Unveiling Art History’s ‘Back Stages’
At Anca Poterasu Gallery, Bucharest, an exhibition dedicated to a little-known Romanian artist uses re-creation to comprehend those whose life stories are lost to history
At Anca Poterasu Gallery, Bucharest, an exhibition dedicated to a little-known Romanian artist uses re-creation to comprehend those whose life stories are lost to history
One of my most treasured teenage memories is the nightly ritual my sister and I shared. I would lie in the bath, with Marina sitting next to me on a stool, talking of friendship, art, love and loss. These were distilled moments of sisterhood, bound by intimacy and endless curiosity.
Such inquisitive symbiosis also shapes the exhibition ‘Back Stages’, which uncovers the stories of little-known Romanian artist Irène Codréano and her sister Lizica, a dancer. They lived between Bucharest and Paris during the early 20th century, where Irène worked as an assistant to Constantin Brâncuși and Antoine Bourdelle. The show opens with a copy of her bronze sculpture Veșnicie (Eternity, 1937), which depicts the artist and her sister rising back-to-back from shallow water, bodies and hair entangled. Here, however, the replica is covered with a veil to symbolize art-history’s obfuscation of Codréano’s work and the refusal of the National Museum of Art of Romania (MNAR) to loan the original piece for the show.
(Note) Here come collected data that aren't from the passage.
(* ===== verification/GitIndexAccess.v ===== *)
(** * [gix-index/src/access/mod.rs], [verify.rs]: access to the index and its mutation

    The operations of [State] on entries that are sorted by path and stage. A path that an
    entry refers to is a slice of the path backing, so that every comparison may panic. A
    stage is its number: the two bits of [stage_raw] leave the last arm of [stage()]
    unreachable. A closure is a function on its state. *)

From stdpp Require Import gmap sorting.
From S2P Require Import Prelude Slices Hash Ewah PackEntry GitIndex.

Inductive access_error := OutOfOrder (idx : Z).

(** ** [entry/mod.rs] *)
Definition entry_path (st : State) (e : Entry) : outcome access_error bytes := path_in e (path_backing st).
Definition stage (e : Entry) : Z := stage_raw (flags e).
Definition cmp_filepaths (a b : bytes) : comparison :=
  let common_len := Z.min (zlen a) (zlen b) in
  then_with (bytes_cmp (take (Z.to_nat common_len) a) (take (Z.to_nat common_len) b)) (zlen a ?= zlen b).
Definition entry_is_dir (e : Entry) : bool := mode_is_sparse (mode e) || mode_is_submodule (mode e).

(** ** Lookups *)

(** [enumerate()] of a slice that starts at position [start_]. *)
Definition enumerate_from {A} (start_ : Z) (l : list A) : list (Z * A) := zip (seqZ start_ (zlen l)) l.
(** [take_while(|(_, e)| e.path(self) == path)] and then [find_map(..)], or [last()]. *)
Fixpoint find_stage (st : State) (l : list (Z * Entry)) (p : bytes) (wanted_stage : Z)
    : outcome access_error (option Z) :=
  match l with
  | [] => Ok None
  | (idx, e) :: l =>
      q ← entry_path st e;
      if bytes_eqb q p then
        if stage e =? wanted_stage then Ok (Some idx) else find_stage st l p wanted_stage
      else Ok None
  end.
Fixpoint last_same (st : State) (l : list (Z * Entry)) (p : bytes) (acc : option Z)
    : outcome access_error (option Z) :=
  match l with
  | [] => Ok acc
  | (idx, e) :: l =>
      q ← entry_path st e;
      if bytes_eqb q p then last_same st l p (Some idx) else Ok acc
  end.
Having scoured the archives of MNAR and the Centre Pompidou’s Kandinsky Library, the curator – Salzburger Kunstverein director Mirela Baciak, in collaboration with artists Aurora Király and Sophie Thun – found numerous reproductions of Codréano’s photographs, drawings, sketches and letters, but were denied access to the originals on conservation grounds. I. Codréano Archive Box (2023) documents this research, with images of the three women rifling through ring-bound folders, standing at locked gates and even restaging photographs of the sisters – an act of becoming that uses personification to reach for knowledge. Centring the women’s narratives by embodying them, they use re-creation as a strategy in lieu of details lost.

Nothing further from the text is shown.